= William Higgins Coleman =

William Higgins Coleman (18 July 1812 – 12 September 1863) was an English botanist.

==Life==
Coleman was educated at St John's College, Cambridge, where he graduated B. A. in 1836, M.A. in 1838, and was ordained deacon and priest by Kaye, bishop of Lincoln, in 1840. Becoming a master at Christ's Hospital, Hertford, he was engaged from 1840 to 1847 with the Rev. R. H. Webb in preparing the Flora Hertfordiensis (London, 1849). In 1847 he became assistant-master in the grammar school, Ashby-de-la-Zouch, Leicestershire.

Coleman died at Burton-on-Trent.

==Works==
In 1834, Coleman was author, in conjunction with John William Colenso, of Examples in Arithmetic and Algebra (Cambridge).

The Flora Hertfordiensis contains an "Introduction on the Physical Geography and Botanical Divisions of the County", by Coleman, written in 1846, which is the first case in which a county flora was distributed into river-basin districts; and appendices (1) on this system, embodying the substance of a paper "On the Geographical Distribution of British Plants" in The Phytologist (1848, iii. 217); and (2) on Oenanthe fluviatilis, which he was the first to diagnose (English Botany Supplement, 2944, and Ann. Nat. Hist. v. 13, 188, t. 3).

Coleman also added Carex × boenninghausiana, Weihe, to the British list in 1842 (Eng. Bot. Sup. 2910) and Rubus colemanni was dedicated to him by the Rev. A. Bloxam. In 1851, in conjunction with Mr. Webb, he published a supplement to the Flora Hertfordiensis, and a second in 1859; and he also contributed notes upon mosses and flowering plants to the flora of the district surrounding Tutbury and Burton-on-Trent, by Edwin Brown, in Sir Oswald Mosley's Natural History of Tutbury, London, 1863.

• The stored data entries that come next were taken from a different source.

(** X3: when armed with the interlock on, one call of [output_logic] moves
    the spool state only along the edges of the state machine: SHUT_DOWN to
    GROUND_IDLE, GROUND_IDLE to SHUT_DOWN or SPOOLING_UP, SPOOLING_UP to
    THROTTLE_UNLIMITED or SPOOLING_DOWN, THROTTLE_UNLIMITED to SPOOLING_DOWN,
    SPOOLING_DOWN to SPOOLING_UP or GROUND_IDLE, or it stays. *)
Theorem output_logic_transitions (e : Env) (s : St) :
  armed e = true -> interlock e = true ->
  let ss' := spool_state (output_logic e s) in
  match spool_state s with
  | SHUT_DOWN => ss' = SHUT_DOWN \/ ss' = GROUND_IDLE
  | GROUND_IDLE => ss' = GROUND_IDLE \/ ss' = SHUT_DOWN \/ ss' = SPOOLING_UP
  | SPOOLING_UP => ss' = SPOOLING_UP \/ ss' = THROTTLE_UNLIMITED \/ ss' = SPOOLING_DOWN
  | THROTTLE_UNLIMITED => ss' = THROTTLE_UNLIMITED \/ ss' = SPOOLING_DOWN
  | SPOOLING_DOWN => ss' = SPOOLING_DOWN \/ ss' = SPOOLING_UP \/ ss' = GROUND_IDLE
  end.
Proof.
  intros Ha Hi.
  destruct (output_logic_prelude e s) as (s' & -> & _ & _ & _ & _ & _ & _ & Hst).
  rewrite Ha, Hi in Hst. destruct Hst as [Hs _].
  pose proof (spool_switch_successor e s') as H. rewrite Hs in H. exact H.
Qed.

Lemma output_logic_transitions_witness :
  spool_state (output_logic env_example (st_example GROUND_IDLE DS_THROTTLE_UNLIMITED))
    = GROUND_IDLE \/
  spool_state (output_logic env_example (st_example GROUND_IDLE DS_THROTTLE_UNLIMITED))
    = SHUT_DOWN \/
  spool_state (output_logic env_example (st_example GROUND_IDLE DS_THROTTLE_UNLIMITED))
    = SPOOLING_UP.
Proof.
  exact (output_logic_transitions env_example (st_example GROUND_IDLE DS_THROTTLE_UNLIMITED)
           eq_refl eq_refl).
Defined.

(** X4: while the spool-up block is active, a call of [output_logic] from
    GROUND_IDLE never enters SPOOLING_UP. *)
Theorem output_logic_spoolup_block (e : Env) (s : St) :
  spoolup_block e = true -> spool_state s = GROUND_IDLE ->
  spool_state (output_logic e s) <> SPOOLING_UP.
Proof.
  intros Hb Hs0.
  destruct (output_logic_prelude e s) as (s' & -> & _ & _ & _ & _ & _ & _ & Hst).
  destruct (armed e && interlock e); destruct Hst as [Hs _]; rewrite ?Hs0 in Hs;
    unfold_spool; rewrite Hs; simpl; [destruct (spool_desired s') |];
    rewrite ?Hb; split_branches; rewrite ?Hs; discriminate.
Qed.

Lemma output_logic_spoolup_block_witness :
  spool_state (output_logic (env_with env_example true false (Some 70))
                 (st_example GROUND_IDLE DS_THROTTLE_UNLIMITED)) <> SPOOLING_UP.
Proof.
  apply output_logic_spoolup_block; reflexivity.
Defined.

(** X5: with [MOT_SAFE_DISARM] off ([disarm_disable_pwm] false), an armed
    vehicle with the interlock on leaves SHUT_DOWN for GROUND_IDLE in the
    first call of [output_logic] after a state other than SHUT_DOWN is
    requested. *)
Theorem output_logic_shut_down_leaves_at_once (e : Env) (s : St) :
  disarm_disable_pwm e = false -> armed e = true -> interlock e = true ->
  spool_state s = SHUT_DOWN -> spool_desired s <> DS_SHUT_DOWN ->
  spool_state (output_logic e s) = GROUND_IDLE.
Proof.
  intros Hd Ha Hi Hs0 Hds.
  destruct (output_logic_prelude e s) as (s' & -> & _ & _ & _ & _ & _ & T & Hst).
  rewrite Ha, Hi in Hst. rewrite Ha, Hd in T. simpl in T. destruct Hst as [Hs Hsd].
  unfold spool_switch. rewrite Hs, Hs0. unfold logic_shut_down. simpl. rewrite Hsd, T.
  unfold Qleb. rewrite (proj2 (Qle_bool_iff _ _) (Qle_refl _)).
  destruct (spool_desired s); [contradiction | reflexivity | reflexivity].
Qed.

Lemma output_logic_shut_down_leaves_at_once_witness :
  spool_state (output_logic env_example (st_example SHUT_DOWN DS_GROUND_IDLE)) = GROUND_IDLE.
Proof.
  apply output_logic_shut_down_leaves_at_once; try reflexivity. discriminate.
Defined.

(** X6: with [MOT_SAFE_DISARM] on, an armed vehicle with the interlock on
    stays in SHUT_DOWN while the disarm safety timer plus the loop period is
    still below [MOT_SAFE_TIME], and the timer advances by the loop period. *)
Theorem output_logic_shut_down_waits_safe_time (e : Env) (s : St) :
  disarm_disable_pwm e = true -> armed e = true -> interlock e = true ->
  0 <= dt_s e -> disarm_safe_timer s + dt_s e < safe_time e ->
  spool_state s = SHUT_DOWN ->
  spool_state (output_logic e s) = SHUT_DOWN /\
  disarm_safe_timer (output_logic e s) = disarm_safe_timer s + dt_s e.
Proof.
  intros Hd Ha Hi Hdt Ht Hs0.
  destruct (output_logic_prelude e s) as (s' & -> & _ & _ & _ & _ & _ & T & Hst).
  rewrite Ha, Hi in Hst. rewrite Ha, Hd in T. simpl in T.
  rewrite (proj2 (Qltb_true _ _)) in T by lra.
  destruct Hst as [Hs _].
  unfold spool_switch. rewrite Hs, Hs0. unfold logic_shut_down. simpl. rewrite T.
  unfold Qleb.
  replace (Qle_bool (safe_time e) (disarm_safe_timer s + dt_s e)) with false.
  - rewrite andb_false_r. simpl. split; [rewrite Hs; exact Hs0 | exact T].
  - symmetry. apply (proj1 (negb_true_iff _)).
    change (Qltb (disarm_safe_timer s + dt_s e) (safe_time e) = true).
    apply Qltb_true. exact Ht.
Qed.

Lemma output_logic_shut_down_waits_safe_time_witness :
  let e := env_with env_example false true (Some 70) in
  let s := st_example SHUT_DOWN DS_THROTTLE_UNLIMITED in
  spool_state (output_logic e s) = SHUT_DOWN /\
  disarm_safe_timer (output_logic e s) = disarm_safe_timer s + dt_s e.
Proof.
  intros e s. apply output_logic_shut_down_waits_safe_time; try reflexivity;
    simpl; lra.
Defined.

(** X7: whenever [output_logic] ends in THROTTLE_UNLIMITED, the spin-up
    ratio is 1 and every limit flag is cleared. *)
Theorem output_logic_unlimited (e : Env) (s : St) :
  spool_state (output_logic e s) = THROTTLE_UNLIMITED ->
  spin_up_ratio (output_logic e s) = 1 /\ limit (output_logic e s) = all_limits false.
Proof.
  destruct (output_logic_prelude e s) as (s' & -> & _).
  apply spool_switch_unlimited.
Qed.

Lemma output_logic_unlimited_witness :
  let s := output_logic env_example (st_example THROTTLE_UNLIMITED DS_THROTTLE_UNLIMITED) in
  spin_up_ratio s = 1 /\ limit s = all_limits false.
Proof.
  intro s. apply output_logic_unlimited. vm_compute. reflexivity.
Defined.

(** ** Range invariants of the spool state machine *)

Lemma Qleb_true_iff x y : Qleb x y = true <-> x <= y.
Proof. unfold Qleb. apply Qle_bool_iff. Qed.

Lemma Qleb_false_lt x y : Qleb x y = false -> y < x.
Proof.
  intro H. apply Qnot_le_lt. intro H'. apply Qleb_true_iff in H'. congruence.
Qed.

Lemma Qmin'_cases a b : Qmin' a b = a /\ a < b \/ Qmin' a b = b /\ b <= a.
Proof. unfold Qmin'. qcase E; [left | right]; split; auto; reflexivity. Qed.

Lemma Qmax'_cases a b : Qmax' a b = a /\ b < a \/ Qmax' a b = b /\ a <= b.
Proof. unfold Qmax'. qcase E; [left | right]; split; auto; reflexivity. Qed.

Lemma spool_down_effective_pos e s :
  minimum_spool_time <= spool_up_time s -> 0 < spool_down_effective e s.
Proof.
  unfold spool_down_effective, minimum_spool_time. intro H. qcase E; lra.
Qed.

Lemma current_limit_range e tl :
  0 <= get_throttle_hover e <= 1 -> 0 <= fst (current_limit e tl) <= 1.
Proof.
  intro Hh. unfold current_limit.
  destruct (Qleb (batt_current_max e) 0 || negb (armed e)); [cbn [fst]; lra |].
  destruct (batt_current e) as [c |]; [| cbn [fst]; lra].
  destruct (is_zero (batt_resistance e)); [cbn [fst]; lra |].
  cbv zeta. cbn [fst].
  set (t := constrain_float _ (1#5) 1).
  assert (1#5 <= t <= 1) by (apply constrain_float_bounds; lra).
  nra.
Qed.

Lemma approach_bounds spin target dn up :
  0 <= spin <= 1 -> 0 <= target <= 1 -> 0 <= dn -> 0 <= up ->
  0 <= spin + constrain_float (target - spin) (- dn) up <= 1.
Proof.
  intros. unfold constrain_float. qcase E1; [lra |]. qcase E2; lra.
Qed.

Ltac step_facts :=
  repeat match goal with
  | |- context [dt_s ?e / spool_down_effective ?e ?x] =>
      let d := fresh "dn" in let H := fresh "Hdn" in
      assert (H : 0 <= dt_s e / spool_down_effective e x)
        by (apply div_nonneg; [assumption | apply spool_down_effective_pos; simpl;
                                unfold minimum_spool_time in *; lra]);
      set (d := dt_s e / spool_down_effective e x) in *
  | |- context [dt_s ?e / spool_up_time ?x] =>
      let d := fresh "up" in let H := fresh "Hup" in
      assert (H : 0 <= dt_s e / spool_up_time x)
        by (apply div_nonneg; [assumption | simpl; unfold minimum_spool_time in *; lra]);
      set (d := dt_s e / spool_up_time x) in *
  end.

Ltac branch_eqs :=
  repeat (simpl; match goal with
  | |- context [if Qltb ?a ?b then _ else _] =>
      let E := fresh "E" in destruct (Qltb a b) eqn:E;
      [apply Qltb_true in E | apply Qltb_false in E]
  | |- context [if Qleb ?a ?b then _ else _] =>
      let E := fresh "E" in destruct (Qleb a b) eqn:E;
      [apply Qleb_true_iff in E | apply Qleb_false_lt in E]
  | |- context [if ?c then _ else _] => let E := fresh "E" in destruct c eqn:E
  | |- context [current_limit ?e ?t] =>
      let E := fresh "E" in let R := fresh "R" in
      pose proof (current_limit_range e t) as R;
      destruct (current_limit e t) eqn:E; cbn [fst] in R
  end); simpl.

Lemma spool_switch_spin_range (e : Env) (s : St) :
  0 <= dt_s e -> minimum_spool_time <= spool_up_time s ->
  0 <= spin_arm e <= spin_min e -> 0 <= spin_up_ratio s <= 1 ->
  0 <= spin_up_ratio (spool_switch e s) <= 1.
Proof.
  intros Hdt Hmin Harm Hspin.
  destruct (spool_state s) eqn:Hs; unfold_spool; rewrite Hs; simpl;
    try destruct (spool_desired s); step_facts; branch_eqs; try lra.
  all: apply approach_bounds; try assumption; try lra.
  all: split; [apply div_nonneg; lra | apply Qle_shift_div_r; lra].
Qed.

Lemma Qmin'_le_r a b : Qmin' a b <= b.
Proof. destruct (Qmin'_cases a b) as [[-> ?] | [-> ?]]; lra. Qed.

Ltac use_ranges :=
  repeat match goal with R : ?P -> _, H : ?P |- _ => specialize (R H) end;
  repeat match goal with
  | H : context [Qmin' ?a ?b] |- _ =>
      lazymatch goal with
      | _ : Qmin' a b <= b |- _ => fail
      | _ => pose proof (Qmin'_le_r a b)
      end
  end;
  repeat match goal with
  | |- context [Qmax' ?a ?b] => destruct (Qmax'_cases a b) as [[-> ?] | [-> ?]]
  | |- context [Qmin' ?a ?b] => destruct (Qmin'_cases a b) as [[-> ?] | [-> ?]]
  end.

Lemma spool_switch_thrust_max_range (e : Env) (s : St) :
  0 <= dt_s e -> minimum_spool_time <= spool_up_time s ->
  0 <= get_throttle_hover e <= 1 -> 0 <= throttle_thrust_max s <= 1 ->
  0 <= throttle_thrust_max (spool_switch e s) <= 1.
Proof.
  intros Hdt Hmin Hh Ht.
  destruct (spool_state s) eqn:Hs; unfold_spool; rewrite Hs; simpl;
    try destruct (spool_desired s); step_facts; branch_eqs; use_ranges; lra.
Qed.

Lemma spool_switch_boost_ratio_range (e : Env) (s : St) :
  0 <= dt_s e -> minimum_spool_time <= spool_up_time s ->
  0 <= thrust_boost_ratio s <= 1 ->
  0 <= thrust_boost_ratio (spool_switch e s) <= 1.
Proof.
  intros Hdt Hmin Hb.
  destruct (spool_state s) eqn:Hs; unfold_spool; rewrite Hs; simpl;
    try destruct (spool_desired s); step_facts; branch_eqs; use_ranges; lra.
Qed.

(** X8: with a non-negative loop period and 0 <= [MOT_SPIN_ARM] <=
    [MOT_SPIN_MIN], [output_logic] keeps the spin-up ratio in [0, 1]. *)
Theorem output_logic_spin_up_ratio_range (e : Env) (s : St) :
  0 <= dt_s e -> 0 <= spin_arm e <= spin_min e -> 0 <= spin_up_ratio s <= 1 ->
  0 <= spin_up_ratio (output_logic e s) <= 1.
Proof.
  intros Hdt Harm Hspin.
  destruct (output_logic_prelude e s) as (s' & -> & U & R & _).
  apply spool_switch_spin_range; try assumption. rewrite R. exact Hspin.
Qed.

Lemma output_logic_spin_up_ratio_range_witness :
  0 <= spin_up_ratio (output_logic env_example (st_example GROUND_IDLE DS_GROUND_IDLE)) <= 1.
Proof.
  apply output_logic_spin_up_ratio_range; simpl; lra.
Defined.

(** X9: when the learned hover throttle lies in [0, 1], [output_logic] keeps
    the maximum thrust [throttle_thrust_max] in [0, 1]. *)
Theorem output_logic_thrust_max_range (e : Env) (s : St) :
  0 <= dt_s e -> 0 <= get_throttle_hover e <= 1 -> 0 <= throttle_thrust_max s <= 1 ->
  0 <= throttle_thrust_max (output_logic e s) <= 1.
Proof.
  intros Hdt Hh Ht.
  destruct (output_logic_prelude e s) as (s' & -> & U & _ & M & _).
  apply spool_switch_thrust_max_range; try assumption. rewrite M. exact Ht.
Qed.

Lemma output_logic_thrust_max_range_witness :
  0 <= throttle_thrust_max
         (output_logic env_example (st_example SPOOLING_UP DS_THROTTLE_UNLIMITED)) <= 1.
Proof.
  apply output_logic_thrust_max_range; simpl; lra.
Defined.

(** X10: with a non-negative loop period, [output_logic] keeps the thrust
    boost ratio in [0, 1]. *)
Theorem output_logic_boost_ratio_range (e : Env) (s : St) :
  0 <= dt_s e -> 0 <= thrust_boost_ratio s <= 1 ->
  0 <= thrust_boost_ratio (output_logic e s) <= 1.
Proof.
  intros Hdt Hb.
  destruct (output_logic_prelude e s) as (s' & -> & U & _ & _ & B & _).
  apply spool_switch_boost_ratio_range; try assumption. rewrite B. exact Hb.
Qed.

Lemma output_logic_boost_ratio_range_witness :
  0 <= thrust_boost_ratio
         (output_logic env_example (st_example THROTTLE_UNLIMITED DS_THROTTLE_UNLIMITED)) <= 1.
Proof.
  apply output_logic_boost_ratio_range; simpl; lra.
Defined.

(** ** Actuator slew, throttle filter and PWM conversion *)

Lemma slew_limits_unit c a :
  0 <= output_slew_limit_dn c a <= 1 /\ 0 <= output_slew_limit_up c a <= 1.
Proof.
  unfold output_slew_limit_dn, output_slew_limit_up.
  split; match goal with |- context [if ?b then _ else _] => destruct b end;
    try (apply constrain_float_bounds; lra); lra.
Qed.

Lemma slew_result_unit (c : Env) (a input : Q) :
  0 <= set_actuator_with_slew c a input <= 1.
Proof.
  destruct (slew_limits_unit c a) as [Hdn Hup].
  unfold set_actuator_with_slew, constrain_float.
  qcase E1; [lra |]. qcase E2; lra.
Qed.

(** X11: [set_actuator_with_slew] always yields a value in [0, 1], whatever
    the previous actuator value, the requested input, the loop period and the
    slew parameters. *)
Theorem set_actuator_with_slew_unit (c : Env) (a input : Q) :
  0 <= set_actuator_with_slew c a input <= 1.
Proof. apply slew_result_unit. Qed.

Having "been long engaged in minute and extensive researches ... for the purpose of illustrating the more striking and difficult of the poetical passages of the Old Testament," he published in the Journal of Biblical Literature for July 1863 an elaborate paper on "The Eighteenth Chapter of Isaiah", which was reprinted with others, after his death, under the title of "Biblical Papers; being Remains of the Rev. W. H. Coleman", London.

Among his papers were found fragments of treatises on the Sinaitic inscriptions, and on the geology of the midland district.